La amistad

La plaga del coronavirus, como otras epidemias que han diezmado la humanidad, es, además de cruel y feroz, triste. Y entre las mayores penas causadas por este virus, la soledad de enfermos, agonizantes y fallecidos. Soledad en los lechos de vida o muerte de los hospitales combatida por médicos, enfermeros, militares y sacerdotes, con la alegría del paciente recuperado y la aflicción por cada deceso. Soledad en casa de quien afronta aislado la cuarentena o, peor, la enfermedad, la fiebre, el desconsuelo y la incertidumbre. Soledad de ancianos abandonados en lúgubres residencias. Soledad que evoca la rima de Bécquer «Dios mío, qué solos se quedan los muertos. ¿Vuelve el polvo al polvo? ¿Vuelve el alma al Cielo? ¿Todo es, sin espíritu, podredumbre y cieno? No sé; pero hay algo que explicar no puedo, algo que repugna a dejar tan tristes, tan solos los muertos».

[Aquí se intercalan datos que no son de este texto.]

(* ===== verification/BagsCheck.v ===== *)
(** The state check of the bags list passes on every storage that refines the plain lists. *)

From stdpp Require Import base numbers functions list option gmap sets fin_maps sorting.
From S2P Require Import Prelude BagsList BagsSeg BagsRepr BagsOps BagsMoves BagsSpec BagsThresholds BagsRun BagsIter.

Local Open Scope Z_scope.

Section check.
Context {AccountId : Type} `{Countable AccountId}.
Abbreviation Node := (@Node AccountId).
Abbreviation Bag := (@Bag AccountId).
Abbreviation Storage := (@Storage AccountId _ _).
Abbreviation Lists := (@Lists AccountId _ _).
Implicit Types (x y : AccountId) (ids l : list AccountId) (u v : Z) (us : list Z)
  (L : Z -> list AccountId) (sc : AccountId -> Z) (s : Storage) (n : Node) (A : Lists).

(** The bags in use *)
Lemma used_bags L sc s us : repr L sc s ->
  id <$> concat (walked s <$> omap (bag_get s) us) = concat (L <$> us) /\
  Forall (fun b => exists u, L u <> [] /\ b = bag_of u (L u)) (omap (bag_get s) us).
Proof.
  intros Hr. induction us as [|u us [IH IH']]; [done|]. cbn [omap list_omap]. rewrite (bags_ok_lookup L s u (r_bags _ _ _ _ _ Hr)).
  destruct (walked_ok L sc s u Hr) as [Hids _]. cbn [fmap list_fmap concat].
  destruct (L u) as [|x l] eqn:Hu; [done|]. cbn [fmap list_fmap concat]. split.
  - by rewrite fmap_app, Hids, IH.
  - constructor; [|done]. exists u. by rewrite Hu.
Qed.

Lemma bag_check_ok L sc s u : repr L sc s -> L u <> [] -> bag_try_state s (bag_of u (L u)) = true.
Proof.
  intros Hr Hne. pose proof (r_nodes _ _ _ _ _ Hr) as Hn. pose proof (n_seg _ _ _ _ Hn u) as Hd.
  destruct (walked_ok L sc s u Hr) as [Hids _]. unfold bag_try_state, all_new. rewrite Hids.
  rewrite (bool_decide_eq_true_2 (NoDup _)) by apply Hn. rewrite andb_true_r. apply andb_true_iff. split.
  - destruct (L u) as [|x l]; [done|]. destruct Hd as [Hx _]. unfold bag_head, node_get, node_prev. cbn. rewrite Hx. done.
  - destruct (snoc_cases (L u)) as [?|(l & x & Heq)]; [done|]. rewrite Heq in *. apply dseg_lookup in Hd.
    unfold bag_tail, node_get, node_next. cbn. rewrite last_snoc. cbn. rewrite Hd. done.
Qed.

Lemma node_check_ok L sc s x n : repr L sc s -> ListNodes s !! x = Some n -> node_try_state s n = true.
Proof.
  intros Hr Hx. destruct (nodes_ok_split _ _ _ _ _ (r_nodes _ _ _ _ _ Hr) Hx) as (l & l' & Hu & Hne).
  assert (bag_get s (bag_upper n) = Some (bag_of (bag_upper n) (L (bag_upper n)))) as Hb.
  { rewrite (bags_ok_lookup L s _ (r_bags _ _ _ _ _ Hr)), Hu. by destruct l. }
  unfold node_try_state. rewrite Hb.
  pose proof (walked_ok L sc s (bag_upper n) Hr) as [Hids _]. set (ids := L (bag_upper n)) in *.
  assert (id n = x) as Hid by (by rewrite Hne). rewrite Hid.
  cbv beta iota zeta. change (head (bag_of (bag_upper n) ids)) with (first_or ids None). change (tail (bag_of (bag_upper n) ids)) with (last ids).
  unfold bag_contains. rewrite Hids, bool_decide_eq_true_2 by (rewrite Hu; set_solver). cbn [andb].
  destruct (is_terminal n) eqn:Ht; cbn [negb andb orb].
  - assert (first_or ids None = Some x \/ last ids = Some x) as Hend.
    { rewrite Hu. destruct (decide (l = [])) as [->|Hl]; [by left|]. destruct (decide (l' = [])) as [->|Hl']; [right; apply last_snoc|].
      rewrite Hne in Ht. pose proof (proj2 (is_terminal_place l l' x (bag_upper n) (sc x)) (conj Hl Hl')). congruence. }
    apply orb_true_iff. rewrite !bool_decide_eq_true. done.
  - apply orb_negb_l.
Qed.

(** Counting at 32 bits *)
Lemma count_walked s (bs : list Bag) : forall acc,
  0 <= acc -> acc + Z.of_nat (length (concat (walked s <$> bs))) < 2 ^ 32 ->
  foldl (fun acc b => wadd 32 acc (wrap 32 (Z.of_nat (length (walked s b))))) acc bs =
  acc + Z.of_nat (length (concat (walked s <$> bs))).
Proof.
  induction bs as [|b bs IH]; intros acc Hacc Hlt; cbn [foldl fmap list_fmap concat] in *; [cbn; lia|].
  rewrite length_app in *. rewrite wrap_small by (unfold in_range; lia). rewrite wadd_small by (unfold in_range; lia).
  rewrite IH by lia. lia.
Qed.

Lemma try_state_ok thresholds max_value A s :
  thresholds_ok max_value thresholds -> holds thresholds max_value A s -> do_try_state thresholds max_value s = true.
Proof.
  intros Hok Hh. pose proof Hh as [Href Hp]. pose proof Href as [Hr Hdom _].
  pose proof (refines_size A s Href) as Hc. pose proof (r_count _ _ _ _ _ Hr) as Hc'. pose proof (r_bound _ _ _ _ _ Hr) as Hbd.
  pose proof (all_ids_length thresholds max_value Hok A s Hh) as Hlen.
  destruct (used_bags _ _ s (bags_down thresholds max_value) Hr) as [Hall _].
  destruct (used_bags _ _ s (reverse (bags_down thresholds max_value)) Hr) as [Hall' Hact].
  assert (length (concat (walked s <$> active_bags thresholds max_value s)) = size (scores A)) as Hactive.
  { unfold active_bags. rewrite <-(length_fmap id), Hall', <-Hlen. apply Permutation_length, NoDup_Permutation.
    - apply (concat_bags_NoDup A s); [done|]. rewrite reverse_Permutation. by apply bags_down_NoDup.
    - by eapply all_ids_NoDup.
    - intros x. unfold all_ids. rewrite !elem_of_concat_bags. by setoid_rewrite elem_of_reverse. }
  unfold do_try_state. set (all := concat _). assert (length all = size (scores A)) as Hl.
  { unfold all. by rewrite <-(length_fmap id), Hall. }
  rewrite !wrap_small by (unfold in_range; lia). rewrite count_walked by lia. rewrite Hactive.
  rewrite !andb_true_iff, !Z.eqb_eq, !forallb_forall. split_and!; [|lia|lia| |lia|].
  - unfold all_new. rewrite bool_decide_eq_true. unfold all. rewrite Hall. by apply (all_ids_NoDup thresholds max_value Hok A s).
  - intros b Hb%list_elem_of_In. rewrite Forall_forall in Hact. destruct (Hact b Hb) as (u & Hu & ->).
    by eapply bag_check_ok.
  - intros [x n] Hx%list_elem_of_In%elem_of_map_to_list. by eapply node_check_ok.
Qed.
End check.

Sí, repugna que una España anestesiada por sus líderes en un dormir prometeico se haya despertado en una realidad espiritual para la que no estaba preparada: la soledad en la muerte. Hasta hace pocos años el pueblo español estaba educado cultural y existencialmente en el trato con la muerte. Mas ahora, de pronto, cada ciudadano lee la palabra muerte escrita con sangre en el libro de su vida, guión del que antes o después será el actor principal. Y comprende que le habían tachado un capítulo, parecido al del agnóstico y católico Octavio Paz cuando medita en «Todos santos, días de muertos» que «es inútil excluir a la muerte de nuestras representaciones, palabras e ideas, porque ella acabará por suprimirnos a todos».

En los medios de comunicación, en las universidades y centros de enseñanza, en el arte y la convivencia, en el día a día España había excluido la muerte en su existencia, despreciándola hasta travestirla en una calabaza de Halloween por el Día de los Difuntos. Sueño metamorfoseado ahora en pesadilla, porque esta plaga enseña a familias y sociedad que la muerte no es un godesco disfraz de carnaval sino una cruz terrible de pasión que espantó al mismo Resucitado y que nos acecha para suprimirnos a todos.

Pero para todo hombre, creyente o ateo, hasta en el misterio de la cruz hay amor. Y en este amor, esperanza. Porque ojalá que el lector, en especial si ha padecido este virus o ha perdido algún allegado, haya sentido el ánimo, las confidencias, la ternura, la compañía de los amigos. Y, en la soledad del hospital o de su hogar, que haya recibido el amor de una voz amiga al otro lado del teléfono, en las palabras de una carta inesperada y hasta en el texto de un breve Whatsapp. Amistad en la enfermedad, antídoto no de la muerte pero sí de la opresión de la soledad. Porque el amor verdadero hecho amistad es siempre fiel, atento, cariñoso, generoso, humilde, perfecto hasta derrotar la soledad y más fuerte que la muerte, porque allende su frío imperio el amor perdura como fuego eterno en la memoria del corazón.

Quien escribe estas líneas no concibe la vida sin los amigos. Enseña la historia que en epidemias como ésta que padecemos sale a la luz lo mejor y lo peor de cada ciudadano. La amistad ayuda para que triunfe lo bueno, porque hace virtuosa a la persona. La sociedad la forman personas, no cifras anónimas ni curvas de decesos. Y forjada en la bondad y la virtud, la amistad combate la angustia y el sufrimiento físico y moral de personas y sociedad como escudo contra una de las armas favoritas de la muerte para atormentar la voluntad y la inteligencia: la soledad.

La amistad, enseña Aristóteles a su hijo en la «Ética a Nicómaco», es «lo más necesario para la vida, porque sin amigos nadie querría vivir, aunque poseyera todos los demás bienes. Es algo hermoso y loable y consiste en querer y procurar el bien del amigo por el amigo mismo». Y aunque el misterio de iniquidad que es morir lo afronta cada hombre en soledad, un cireneo con una cariñosa llamada telefónica que alivia un poco el peso de los padecimientos, una verónica que con una tierna caricia limpia del rostro herido la sangre del miedo y de la desolación, una madre y unos amigos que velan fieles al pie de la cruz, si no evitan el último final de la muerte sí contribuyen a un destino que cambia todo: que, en el rendir definitivo del alma a Dios, el amor sea más fuerte que la muerte. Y como sabe la muerte que sin amigos nadie querría vivir, frente a esta epidemia, la esperanza por la amistad.

Alberto Gatón Lasheras es Vicario Episcopal del Ministerio de Defensa.